Thai protesters storm into TV compound, vowing to reopen station shut by government

By Kinan Suchaovanich, AP
Friday, April 9, 2010

Thai protesters storm into TV compound

BANGKOK — Protesters who want a change of government in Thailand forced their way Friday into a satellite transmission complex, sending soldiers fleeing and compelling authorities to reverse a ban on their TV channel.

The action was the latest setback to government efforts to quash a month of disruptive street protests, and erodes the credibility of Prime Minister Abhisit Vejjajiva, even among his own supporters.

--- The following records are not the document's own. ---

(* ===== verification/GoSort.v ===== *)
(** * Go's sort.Slice

    What the code relies on: the result is a permutation of the slice in which
    no element is less than its predecessor.  When the comparator is a strict
    total order given by keys, that determines the result. *)

From S2P Require Import Prelude.

#[local] Open Scope Z_scope.

Definition not_less {A} (less : A → A → bool) (x y : A) : Prop := less y x = false.

#[export] Instance not_less_dec {A} (less : A → A → bool) : RelDecision (not_less less).
Proof. intros x y. unfold not_less. apply _. Defined.

Definition sorts {A} (less : A → A → bool) (l l' : list A) : Prop :=
  l' ≡ₚ l ∧ Sorted (not_less less) l'.

(** an executable sort *)
Definition sort_slice {A} (less : A → A → bool) (l : list A) : list A :=
  merge_sort (not_less less) l.

(** ** Lexicographic keys: integers, then a string *)

Fixpoint key_leb (k1 : list Z) (s1 : string) (k2 : list Z) (s2 : string) : bool :=
  match k1, k2 with
  | [], [] => String.leb s1 s2
  | [], _ :: _ => true
  | _ :: _, [] => false
  | a :: k1, b :: k2 => if decide (a < b) then true else if decide (b < a) then false
                        else key_leb k1 s1 k2 s2
  end.

Definition key_le (x y : list Z * string) : Prop := key_leb x.1 x.2 y.1 y.2 = true.

#[export] Instance key_le_dec : RelDecision key_le.
Proof. intros x y. unfold key_le. apply _. Defined.

#[export] Instance key_le_total : Total key_le.
Proof.
  intros [k1 s1] [k2 s2]. unfold key_le. simpl. revert k2.
  induction k1 as [|a k1 IH]; intros [|b k2]; simpl; auto.
  - apply String.leb_total.
  - repeat case_decide; auto; lia.
Qed.

#[export] Instance key_le_trans : Transitive key_le.
Proof.
  intros [k1 s1] [k2 s2] [k3 s3]. unfold key_le. simpl. revert k2 k3.
  induction k1 as [|a k1 IH]; intros [|b k2] [|c k3]; simpl; try done.
  - intros H1 H2. pose proof (transitivity (R := String.le) (x := s1) (y := s2) (z := s3)) as H.
    unfold String.le in H. rewrite H1, H2 in H. by apply Is_true_true, H.
  - repeat case_decide; try done; try lia. apply IH.
Qed.

#[export] Instance key_le_antisymm : AntiSymm (=) key_le.
Proof.
  intros [k1 s1] [k2 s2]. unfold key_le. simpl. revert k2.
  induction k1 as [|a k1 IH]; intros [|b k2]; simpl; try done.
  - intros H1 H2. f_equal. by apply String.leb_antisym.
  - repeat case_decide; try done; try lia. intros H1 H2. assert (a = b) as -> by lia.
    specialize (IH _ H1 H2). by simplify_eq.
Qed.

Lemma sltb_leb s1 s2 : sltb s2 s1 = false ↔ String.leb s1 s2 = true.
Proof.
  unfold sltb, String.ltb, String.leb. rewrite (String.compare_antisym s1 s2).
  by destruct (String.compare s2 s1).
Qed.

(** ** Uniqueness *)

Lemma Sorted_mono {A} (R R' : A → A → Prop) l :
  (∀ x y, x ∈ l → y ∈ l → R x y → R' x y) → Sorted R l → Sorted R' l.
Proof.
  intros HR Hs. induction Hs as [|x l Hs IH Hd]; [constructor|].
  constructor; [apply IH; set_solver|]. destruct Hd; constructor. apply HR; set_solver.
Qed.

(** [less] is the strict order of [key] on the elements of [l], for the order
    [le] of the keys *)
Definition keyed_by {A K} (le : K → K → Prop) (less : A → A → bool) (key : A → K) (l : list A) : Prop :=
  (∀ x y, x ∈ l → y ∈ l → less y x = false ↔ le (key x) (key y)) ∧
  (∀ x y, x ∈ l → y ∈ l → key x = key y → x = y).

Lemma sorts_unique_by {A K} (le : K → K → Prop) `{!Transitive le, !AntiSymm (=) le}
    (less : A → A → bool) (key : A → K) l l' l1 l2 :
  keyed_by le less key l → l' ≡ₚ l → sorts less l l1 → sorts less l' l2 → l1 = l2.
Proof.
  intros [Hless Hinj] Hl' [Hp1 Hs1] [Hp2 Hs2].
  assert (∀ k, k ≡ₚ l → Sorted (not_less less) k →
    StronglySorted (λ x y, le (key x) (key y)) k) as Hss.
  { intros k Hk Hs. apply Sorted_StronglySorted; [intros x y z; apply transitivity|].
    eapply Sorted_mono; [|exact Hs]. intros x y Hx Hy. rewrite Hk in Hx, Hy. by apply Hless. }
  apply (StronglySorted_unique_strong (λ x y, le (key x) (key y)));
    [|apply Hss; done|apply Hss; [by rewrite Hp2|done]|by rewrite Hp1, Hp2].
  intros x y Hx Hy H1 H2. rewrite Hp1 in Hx. rewrite Hp2, Hl' in Hy.
  apply Hinj; [done..|]. by apply (anti_symm le).
Qed.

(** sorting by the comparator is sorting by the keys *)
Lemma sorts_keyed_by {A K} (le : K → K → Prop) `{!Transitive le} (less : A → A → bool) (key : A → K) l l' :
  keyed_by le less key l → sorts less l l' ↔ l' ≡ₚ l ∧ StronglySorted (λ x y, le (key x) (key y)) l'.
Proof.
  intros [Hless _]. split; intros [Hp Hs]; (split; [done|]).
  - apply Sorted_StronglySorted; [intros x y z; apply transitivity|].
    eapply Sorted_mono; [|exact Hs]. intros x y Hx Hy. rewrite Hp in Hx, Hy. by apply Hless.
  - apply StronglySorted_Sorted in Hs. eapply Sorted_mono; [|exact Hs]. intros x y Hx Hy.
    rewrite Hp in Hx, Hy. by apply Hless.
Qed.

Section Unique.
Context {A : Type} (less : A → A → bool) (key : A → list Z * string).

Definition keyed (l : list A) : Prop := keyed_by key_le less key l.

Lemma sort_slice_sorts l :
  (∀ x y, less x y = true → less y x = false) → sorts less l (sort_slice less l).
Proof.
  intros Has. split; [apply merge_sort_Permutation|]. apply Sorted_merge_sort.
  intros x y. unfold not_less. destruct (less y x) eqn:E; [|by left]. right. by apply Has.
Qed.

Lemma sorts_unique l l' l1 l2 :
  keyed l → l' ≡ₚ l → sorts less l l1 → sorts less l' l2 → l1 = l2.
Proof. apply sorts_unique_by; apply _. Qed.
End Unique.

(** ** Two strings compared in turn *)

Definition pair_le (x y : string * string) : Prop :=
  String.leb x.1 y.1 = true ∧ (x.1 = y.1 → String.leb x.2 y.2 = true).

Lemma leb_trans a b c : String.leb a b = true → String.leb b c = true → String.leb a c = true.
Proof.
  intros H1 H2. pose proof (transitivity (R := String.le) (x := a) (y := b) (z := c)) as H.
  unfold String.le in H. rewrite H1, H2 in H. by apply Is_true_true, H.
Qed.

#[export] Instance pair_le_trans : Transitive pair_le.
Proof.
  intros [a1 a2] [b1 b2] [c1 c2] [H1 H2] [H3 H4]. cbn in *. split; cbn; [by eapply leb_trans|].
  intros ->. assert (c1 = b1) as -> by by apply String.leb_antisym. eapply leb_trans; eauto.
Qed.

#[export] Instance pair_le_antisymm : AntiSymm (=) pair_le.
Proof.
  intros [a1 a2] [b1 b2] [H1 H2] [H3 H4]. cbn in *.
  assert (a1 = b1) as -> by by apply String.leb_antisym. f_equal. apply String.leb_antisym; auto.
Qed.

(** ** A comparator that can panic

    sort.Slice sorts up to twelve elements by insertion, as below; when the
    comparator is total the result of a longer slice is determined by
    [sorts_unique_by]. *)

Section Outcome.
Context {A : Type} (less : A → A → outcome bool).

(** [x] moves down the sorted prefix, which is reversed here *)
Fixpoint insert_down (x : A) (prefix : list A) : outcome (list A) :=
  match prefix with
  | [] => Ret [x]
  | y :: rest =>
      b ← less x y;
      if b : bool then rest' ← insert_down x rest; Ret (y :: rest') else Ret (x :: y :: rest)
  end.

Fixpoint insertion_sort (prefix l : list A) : outcome (list A) :=
  match l with
  | [] => Ret (rev prefix)
  | x :: l => prefix ← insert_down x prefix; insertion_sort prefix l
  end.

Definition sort_slice_outcome (l : list A) : outcome (list A) := insertion_sort [] l.

Context (f : A → A → bool).

Definition down (x y : A) : Prop := f x y = false.

Lemma insert_down_ok x prefix :
  (∀ y, y ∈ prefix → less x y = Ret (f x y)) →
  (∀ y, y ∈ prefix → f x y = true → f y x = false) →
  Sorted down prefix →
  ∃ p, insert_down x prefix = Ret p ∧ p ≡ₚ x :: prefix ∧ Sorted down p ∧
    (∀ z, HdRel down z prefix → down z x → HdRel down z p).
Proof.
  intros Hl Has Hs. induction prefix as [|y rest IH]; cbn.
  { exists [x]. repeat (split || constructor || intros); auto. }
  rewrite Hl by set_solver. run. destruct (f x y) eqn:E.
  - inversion_clear Hs as [|?? Hs' Hd]. destruct IH as (p&->&Hp&Hsp&Hhd); [set_solver..|done|].
    run. eexists. split; [done|]. split; [by rewrite Hp; constructor|]. split.
    + constructor; [done|]. apply Hhd; [done|]. apply Has; [set_solver|done].
    + intros z Hz _. inversion Hz; subst. by constructor.
  - eexists. split; [done|]. split; [done|]. split; [|intros; by constructor].
    constructor; [done|]. by constructor.
Qed.

Lemma insertion_sort_ok prefix l :
  (∀ x y, x ∈ prefix ++ l → y ∈ prefix ++ l → less x y = Ret (f x y)) →
  (∀ x y, f x y = true → f y x = false) →
  Sorted down prefix →
  ∃ l', insertion_sort prefix l = Ret (rev l') ∧ l' ≡ₚ prefix ++ l ∧ Sorted down l'.
Proof.
  intros Hl Has. revert prefix Hl. induction l as [|x l IH]; intros prefix Hl Hs; cbn.
  { exists prefix. by rewrite app_nil_r. }
  destruct (insert_down_ok x prefix) as (p&->&Hp&Hsp&_); [intros; apply Hl; set_solver|auto|done|].
  run. destruct (IH p) as (l'&->&Hp'&Hs'); [|done|].
  { intros a b. rewrite Hp. intros. apply Hl; set_solver. }
  exists l'. split; [done|]. split; [|done]. by rewrite Hp', Hp, <-Permutation_middle.
Qed.

End Outcome.

Lemma insert_down_perm {A} (less : A → A → outcome bool) x prefix p : insert_down less x prefix = Ret p → p ≡ₚ x :: prefix.
Proof.
  revert p. induction prefix as [|y rest IH]; intros p; cbn; [by intros [= <-]|].
  destruct (less x y) as [[]|why]; cbn; [|by intros [= <-]|done].
  destruct (insert_down less x rest) as [q|why]; cbn; [|done]. intros [= <-]. rewrite (IH q) by done. by constructor.
Qed.

Lemma sort_slice_perm {A} (less : A → A → outcome bool) l l' : sort_slice_outcome less l = Ret l' → l' ≡ₚ l.
Proof.
  unfold sort_slice_outcome. change l with ([] ++ l) at 2. generalize (@nil A) as prefix.
  induction l as [|x l IH]; intros prefix; cbn.
  - intros [= <-]. by rewrite app_nil_r, <-Permutation_rev.
  - destruct (insert_down less x prefix) as [p|why] eqn:E; cbn; [|done]. intros Hs.
    rewrite (IH _ Hs), (insert_down_perm _ _ _ _ E). by rewrite <-Permutation_middle.
Qed.

Lemma Sorted_snoc_2 {X} (R : X → X → Prop) l y x :
  Sorted R (l ++ [y]) → R y x → Sorted R ((l ++ [y]) ++ [x]).
Proof.
  induction l as [|a l IH]; cbn; intros Hs HR; [repeat constructor; done|].
  inversion_clear Hs as [|?? Hs' Hd]. constructor; [by apply IH|].
  destruct l; cbn in *; inversion_clear Hd; by constructor.
Qed.

Lemma Sorted_rev {X} (R : X → X → Prop) l : Sorted (flip R) l → Sorted R (rev l).
Proof.
  induction 1 as [|x l Hs IH Hd]; cbn; [constructor|].
  destruct l as [|y l]; cbn; [repeat constructor|]. inversion_clear Hd as [|?? Hyx]. cbn in IH.
  by apply Sorted_snoc_2.
Qed.

Lemma sort_slice_outcome_sorts {A} (less : A → A → outcome bool) (f : A → A → bool) l :
  (∀ x y, x ∈ l → y ∈ l → less x y = Ret (f x y)) → (∀ x y, f x y = true → f y x = false) →
  ∃ l', sort_slice_outcome less l = Ret l' ∧ sorts f l l'.
Proof.
  intros Hl Has. destruct (insertion_sort_ok less f [] l) as (l'&Hr&Hp&Hs); [done..|constructor|].
  exists (rev l'). split; [done|]. split; [by rewrite <-Permutation_rev|].
  apply Sorted_rev. done.
Qed.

The army’s failure to keep order raised concerns about its loyalty to his government.

Further embarrassing the government was its failure to arrest protest leaders who spoke freely from a public stage Friday night to tens of thousands of supporters despite warrants being issued for their arrest earlier in the day.

Speaking late Friday night in a brief television address on all stations, Abhisit accused the protesters of showing arrogance, but did not explain why the government bowed to their demand that the TV channel be restored.

“Today we might be disappointed but the situation is not over yet,” he said, in reference to criticism that he has been too soft in trying to quell the protests. “We will stand firm in leading the nation back to normalcy.”

Complaints among the media and public about Abhisit’s leadership have been rising since the so-called Red Shirt protesters, who had established a base last month in the old part of Bangkok, set up a new encampment a week ago at Rajprasong intersection, in the heart of the capital’s tourist and shopping district.

Local merchants complained that the boisterous demonstrations have cost them tens of millions of baht (millions of dollars), and luxury hotels near the site have been under virtual siege.

The escalating demonstrations are part of a long-running battle between the mostly poor and rural supporters of former Prime Minister Thaksin Shinawatra, and the ruling elite they say orchestrated the 2006 military coup that removed him from power.

They see the Oxford-educated Abhisit as a symbol of the elite and claim he took office illegitimately in December 2008 with the help of military pressure on Parliament.

On Wednesday, Abhisit’s government declared a state of emergency, allowing it to impose curfews, ban public gatherings, censor media and detain suspects without charge for 30 days. One of its first moves was to halt transmission of the Red Shirt’s People Channel TV and block Web sites sympathetic to the protesters’ cause. The actions drew criticism from free speech advocates.

The protesters have been demanding that Abhisit dissolve Parliament within 15 days and call new elections. As their deadline has come and gone, they have focused on tactics to keep up pressure on the government.

Columns of protesters, riding motorcycles and pickup trucks, blared horns and waved red flags as they moved out of their two main encampments and headed north 28 miles (45 kilometers) to the Thaicom transmission station in the suburb of Pathum Thani.

The protesters, who appeared to total between 3,000 and 5,000, first set a deadline for officials to come talk to them about restoring the signal of the People Channel. They then pulled aside barbed wire and climbed over a fence to advance on about 500 soldiers inside the compound, between them and the main building, and began throwing rocks and a few firebombs.

From atop trucks, the soldiers fired water cannons and tossed canisters of mild tear gas, some of which blew back toward them — and for which they wore no masks.

After scattered hand to hand scuffles, the troops retreated in disarray, some taking positions inside the main Thaicom building. As tensions eased, smiling protesters soon began sharing water and food with soldiers who trickled back to the front lawn. About a dozen people were injured.

After talks were held between protest leaders and the authorities, agreement was reached to allow People Channel to resume broadcasting, and protesters and soldiers left the site. The station was set up and financed by Red Shirt sympathizers. A number of small community radio stations also are allied with the protesters, who also use cell phones and social networking to communicate.

“Today is a major victory of our people who fought the soldiers with their bare hands,” Nattawut Saikua, a Red Shirt leader, told a cheering crowd Friday night at their Rajprasong rally site.

He is one of 27 Red Shirt leaders for whom arrest warrants have been issued. None are known to have been taken into custody.

“The government could be seen as humiliating itself if it fails to enforce the law,” said Associate Prof. Siripan Nogsuan Sawasdee, a political scientist at Bangkok’s Chulalongkorn University.

To effectively enforce the state of emergency, the government needs the cooperation of the military, she said, but it could be that the army is reluctant to use force against the protesters.

“The military does not want to become the tool of the government,” she said. “They do not see themselves as the opposing party to the protesters.” Thailand’s military has traditionally played a significant role in politics, staging almost a score of coups since the country became a constitutional monarchy in 1932. In 2008, the army undercut the government’s authority by refusing to move against demonstrators who were protesting against a pro-Thaksin government.